*WHAT YOU HAVE TO DO*
Using the data that follows, return exactly the lines from the one that contains "Definition prepared (d" through the one that contains "[option error], [None]", ends included.

[Saved entries]
- Opening Delimiter -

(** A message that names the job and the bucket but no file. *)
Definition msg_no_key : Ingest.payload :=
  {| Ingest.jobId := Some "job-1"; Ingest.s3Bucket := Some "portal-uploads";
     Ingest.s3Key := None; Ingest.originalFileName := None;
     Ingest.submittedAt := Some "2024-05-01T10:00:00+00:00" |}.

(** The document store cannot be reached. *)
Definition env_down : Ingest.env :=
  {| Ingest.db_connects := Some "connection refused"; Ingest.log_initial_ok := true;
     Ingest.status_update_ok := true;
     Ingest.attribute_docs := [name_def; price_def];
     Ingest.s3_get := Ingest.GetOk rd_gadget; Ingest.s3_put := None |}.

(** The results bucket rejects the artifact. *)
Definition env_put_fails : Ingest.env :=
  {| Ingest.db_connects := None; Ingest.log_initial_ok := true;
     Ingest.status_update_ok := true;
     Ingest.attribute_docs := [name_def; price_def];
     Ingest.s3_get := Ingest.GetOk rd_gadget; Ingest.s3_put := Some "AccessDenied" |}.

(** The status poll. *)
Definition poll_cfg : Poll.config :=
  {| Poll.PROCESSED_RESULTS_BUCKET := Some "portal-results";
     Poll.URL_EXPIRATION_SECONDS_GET_RESULT := 3600 |}.

Definition poll_env : Poll.env :=
  {| Poll.db_connects := None; Poll.find_one_fails := None;
     Poll.isoformat := fun t => "2024-05-01T10:00:00." ++ str_of_Z (Z.of_nat t) ++ "+00:00";
     Poll.generate_presigned_url :=
       fun bucket key _ => Some ("https://" ++ bucket ++ ".s3.amazonaws.com/" ++ key
                                   ++ "?X-Amz-Expires=3600");
     Poll.invalid_key := fun _ => "Parameter validation failed" |}.

(** What the poll answers for [job-1] once [msg0] was delivered. *)
Definition polled_doc : gmap string Ingest.fval :=
  default ∅ (Poll.document
               (Poll.lambda_handler poll_cfg poll_env (Poll.Path (Some "job-1"))
                                    (Ingest.jobs w_done))).

(** The start of a job. *)
Definition init_cfg : Initiate.config :=
  {| Initiate.SQS_QUEUE_URL := Some "https://sqs.eu-west-1.amazonaws.com/1/portal-jobs";
     Initiate.UPLOAD_BUCKET_NAME_ENV := Some "portal-uploads" |}.

Definition init_env : Initiate.env :=
  {| Initiate.uuid4 := "job-1"; Initiate.now_isoformat := "2024-05-01T10:00:00+00:00";
     Initiate.send_message := None |}.

Definition init_request : Initiate.event :=
  inr {| Initiate.s3Bucket := None; Initiate.s3Key := Some "uploads/a.csv";
         Initiate.maxPreviewRows := None |}.

Definition init_message : Initiate.sent_message :=
  {| Initiate.message_payload := msg0; Initiate.message_maxPreviewRows := 50;
     Initiate.MessageGroupId := None |}.

(** The bulk save: a product with a barcode of digits and a width. *)
Definition boxed_product : Approve.dict :=
  [("Barcode", Approve.JStr "0123"); ("ProductName", Approve.JStr "Gadget");
   ("WidthValue", Approve.JStr "10"); ("WidthUnit", Approve.JStr "cm")].

(** The same product with the barcode written without its leading zero. *)
Definition boxed_product' : Approve.dict :=
  [("Barcode", Approve.JStr "123"); ("ProductName", Approve.JStr "Gadget");
   ("WidthValue", Approve.JStr "10"); ("WidthUnit", Approve.JStr "cm")].

Definition prepared (d : Approve.dict) : Approve.dict :=
  match Approve.prepare_product O (Approve.JStr "uploads/a.csv") d with
  | inr doc => doc
  | inl _ => []
  end.

(** A request with one product and one entry that is no dictionary. *)
Definition good_request : Approve.event :=
  inr (Approve.JObj
         [("products", Approve.JArr [Approve.JObj boxed_product; Approve.JStr "note"]);
          ("s3Key", Approve.JStr "uploads/a.csv")]).

Definition good_ops : list Approve.update_op :=
  default [] (snd (Approve.lambda_handler db_up good_request)).

Definition priced : Approve.dict :=
  [("Price", Approve.JStr "19.99"); ("Count", Approve.JStr "007");
   ("Name", Approve.JStr "Gadget")].

Definition converted (d : Approve.dict) : Approve.dict :=
  match Approve.convert_all d with
  | inr d' => d'
  | inl _ => []
  end.

End Scenarios.

(* ===================================================================== *)
(** ** Properties *)
(* ===================================================================== *)

Module StringFacts.
Import PyStr.
(** * Authorizer: the signup resolver and the Cassandra user provider

    A shallow embedding of
    - [server/db/models/model.go] (table names),
    - [server/db/providers/cassandradb/user.go] (AddUser, UpdateUser,
      DeleteUser, ListUsers, GetUserByEmail, GetUserByID), and
    - the two revisions of [resolvers.SignupResolver] (the one reading its
      flags from [memorystore], and the older one reading them from
      [envstore]),
    followed by the properties of the credential lifecycle proved over it.

    Conventions.  A Go [string] is a [string]; [int64] is a [Z] with the
    wrap-around of its arithmetic written out ([wrap64]); a nilable pointer
    ([*string], [*int64], [*AuthResponse]) is an [option]; an [error] is an
    [option error], [None] being [nil]; a function returning [(v, err)]
    returns a pair.  Calls that touch the database, the clock, the random
    source, the cookie jar or the session cache thread a [World]. *)

From Stdlib Require Import ZArith String Ascii List Lia Bool.
From Stdlib Require Import DecimalString DecimalZ.
From stdpp Require Import gmap strings list fin_maps.

Open Scope Z_scope.
Open Scope string_scope.
Open Scope list_scope.

(** ** Go's [error] and [int64] *)

Definition error := string.

Definition min_int64 : Z := - 2 ^ 63.
Definition max_int64 : Z := 2 ^ 63 - 1.

(** Two's-complement wrap-around of a 64-bit signed result. *)
Definition wrap64 (z : Z) : Z := (z + 2 ^ 63) mod 2 ^ 64 - 2 ^ 63.

Definition int64_add (a b : Z) : Z := wrap64 (a + b).
Definition int64_sub (a b : Z) : Z := wrap64 (a - b).
(** * Content moderation pipeline: a shallow embedding and its properties

    The development follows the TypeScript sources
    - [src/types/content_moderation.ts]   (enums and records),
    - [src/constants/notifications.ts]    (message constants),
    - [src/services/profanity_detector.ts], [sentiment_analyzer.ts],
      [toxicity_detector.ts], [spam_detector.ts],
      [personal_info_detector.ts], [rule_engine.ts],
    - [src/services/moderation_engine.ts] (the coordinator).

    Conventions.
    - A JavaScript [number] is an IEEE-754 binary64 value: Rocq's primitive
      [float], with the same rounding, so that [0.4 + 0.2] is not [0.6] here
      either.
    - A JavaScript string is the sequence of its UTF-16 code units; the model
      covers code units below 256, one [ascii] each.
    - Third-party packages ([bad-words], [sentiment]) and the regular
      expression engine are not part of the repository: they are the fields
      of the record [Libs], over which every definition is parametric.
    - [async]/[await] is sequential here: every awaited call is a plain call.
    - A [throw] is the [Err] branch of [Result]. *)

From Stdlib Require Import ZArith List Bool Ascii String Lia.
From Stdlib Require Import Floats DecimalString.
From Stdlib Require Uint63.
Import ListNotations.

Set Warnings "-inexact-float".
#[local] Open Scope string_scope.
#[local] Open Scope bool_scope.

(** ** JavaScript strings *)

Module JsString.

Definition code (c : ascii) : N := N_of_ascii c.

- Closing Delimiter -

*PROBLEM SOLUTION*
Definition prepared (d : Approve.dict) : Approve.dict :=
  match Approve.prepare_product O (Approve.JStr "uploads/a.csv") d with
  | inr doc => doc
  | inl _ => []
  end.

(** A request with one product and one entry that is no dictionary. *)
Definition good_request : Approve.event :=
  inr (Approve.JObj
         [("products", Approve.JArr [Approve.JObj boxed_product; Approve.JStr "note"]);
          ("s3Key", Approve.JStr "uploads/a.csv")]).

Definition good_ops : list Approve.update_op :=
  default [] (snd (Approve.lambda_handler db_up good_request)).

Definition priced : Approve.dict :=
  [("Price", Approve.JStr "19.99"); ("Count", Approve.JStr "007");
   ("Name", Approve.JStr "Gadget")].

Definition converted (d : Approve.dict) : Approve.dict :=
  match Approve.convert_all d with
  | inr d' => d'
  | inl _ => []
  end.

End Scenarios.

(* ===================================================================== *)
(** ** Properties *)
(* ===================================================================== *)

Module StringFacts.
Import PyStr.
(** * Authorizer: the signup resolver and the Cassandra user provider

    A shallow embedding of
    - [server/db/models/model.go] (table names),
    - [server/db/providers/cassandradb/user.go] (AddUser, UpdateUser,
      DeleteUser, ListUsers, GetUserByEmail, GetUserByID), and
    - the two revisions of [resolvers.SignupResolver] (the one reading its
      flags from [memorystore], and the older one reading them from
      [envstore]),
    followed by the properties of the credential lifecycle proved over it.

    Conventions.  A Go [string] is a [string]; [int64] is a [Z] with the
    wrap-around of its arithmetic written out ([wrap64]); a nilable pointer
    ([*string], [*int64], [*AuthResponse]) is an [option]; an [error] is an
    [option error], [None] being [nil]; a function returning [(v, err)]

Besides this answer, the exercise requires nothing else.